Спустя какое-то время раздается звонок в дверь, что сигнализирует о приезде подмоги. Мартынов входит в квартиру вместе с маленькой кругленькой женой, которая, раздевшись и помыв руки, тут же берет на себя уход за ребенком. В очередной раз поражаюсь умению женщин в возрасте управляться с чужими детьми, сам же обращаю взор на безопасника. А он в недоумении, оцепенев, смотрит на Дарью, даже не шелохнувшуюся от шума в квартире. М-да, вот сейчас бы точно гостевая не помешала.

— Это долго объяснять, — морщусь, не желая вдаваться в подробности нашей долгой новогодней ночи, и пытливо гляжу на Юру. — Ну? Что выяснил?

— Глеб Сергеич, задачка вышла непростая. Вы уж извиняйте, но обзвонить всех женщин в вашем телефоне…

— Понял, понял, давай к делу, — поторапливаю его, желая поскорее узнать итог изысканий.

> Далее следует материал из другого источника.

(* ===== verification/AdminSteps.v ===== *)
(** * AdminSteps: the authentication handlers under interleaving

    The handlers of [AdminAuth] once more, as programs of atomic actions: each
    store locks for the length of one call, and a handler of
    [admin/admin_server.cpp] runs on one of several threads, so between two of
    its calls those of any other request may run. Run alone they are the
    handlers of [AdminAuth]. *)
From S2P Require Import Prelude Text Net Config Checks Json Numeric Codec Totp Passwords Users EventLogs Cbor Webauthn.
From S2P Require Import Interleave BlacklistOps AdminBase JsonView AdminAuth AdminLogin AdminConfig Admin.
From S2P Require IpBlocks RequestLog ConfigStore Files Sites.

Create HintDb steps.

Section steps.
Context `{Kdf : Pbkdf2} `{Hmac : HmacSha1} `{Sha : Sha256} `{Lib : LibCbor} `{E : Evp} `{J : JsonText}.

(** [try { ... } catch (const std::invalid_argument& e)] around several calls. *)
Definition catch_invalid_steps (st : Z) (p : prog AdminState Response) : prog AdminState Response :=
  o ← try_prog p;
  match o with
  | Throw (InvalidArgument e) => mret (error_response st e)
  | o => lift_prog o
  end.

(** ** Sessions *)

Definition handle_auth_status_steps (env : Env) (request : AdminRequest) : prog AdminState Response :=
  setup ← look (fun s => Users.empty (users s));
  session ← look (session_of (t_verify env) (rq_header request));
  mret (json_response 200 (JObj [
    (lit "setup_required", JBool setup);
    (lit "authenticated", JBool (bool_decide (is_Some session)));
    (lit "needs_mfa_setup", JBool (match session with
                                   | Some i => Sessions.info_needs_mfa_setup i
                                   | None => false
                                   end))])).

Definition issue_session_steps (env : Env) (username : str) (needs_mfa_setup : bool) (client_ip : str)
    : prog AdminState Response :=
  token ← act (on_sessions (Sessions.create (rnd_token env) (t_create env) kSessionTtlHours username needs_mfa_setup));
  _ ← act (on_login_history (EventLogs.record (mkLogin 0 (t_record env) username client_ip)));
  tls ← look admin_uses_tls;
  tls' ← look admin_uses_tls;
  mret (insert_field "Set-Cookie" (pending_mfa_clear_cookie_header tls')
       (insert_field "Set-Cookie" (session_set_cookie_header token tls)
       (json_response 200 (JObj [(lit "username", JStr username); (lit "needs_mfa_setup", JBool needs_mfa_setup)])))).

Definition issue_mfa_challenge_steps (env : Env) (username : str) (has_totp has_backup_codes has_webauthn : bool)
    : prog AdminState Response :=
  token ← act (on_pending_mfa (Mfa.create (rnd_token env) (t_create env) kPendingMfaTtlMinutes username));
  tls ← look admin_uses_tls;
  mret (set_field "Set-Cookie" (pending_mfa_set_cookie_header token tls)
       (json_response 200 (JObj [
          (lit "mfa_required", JBool true);
          (lit "methods", JArr ((if has_totp then [JStr "totp"] else []) ++
                                (if has_webauthn then [JStr "webauthn"] else [])));
          (lit "has_backup_codes", JBool has_backup_codes)]))).

Definition require_2fa_now : AdminState -> bool := fun s => require_2fa (security (config_of s)).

— Я легенду придумал, звонил будто бы из прокуратуры, мол, перечисляют ли детские пособия или нет. Понимаете, если бы правду говорил, преступница бы готова была, наврала б с три короба. А так я ее, голубушку, сразу к стенке припер бы! — радостно восклицает, показывая руками, будто кому-то шею сворачивает. Вот только настораживает, как много “бы”.

— Припер? — спрашиваю коротко, наступая на горло песне соловья.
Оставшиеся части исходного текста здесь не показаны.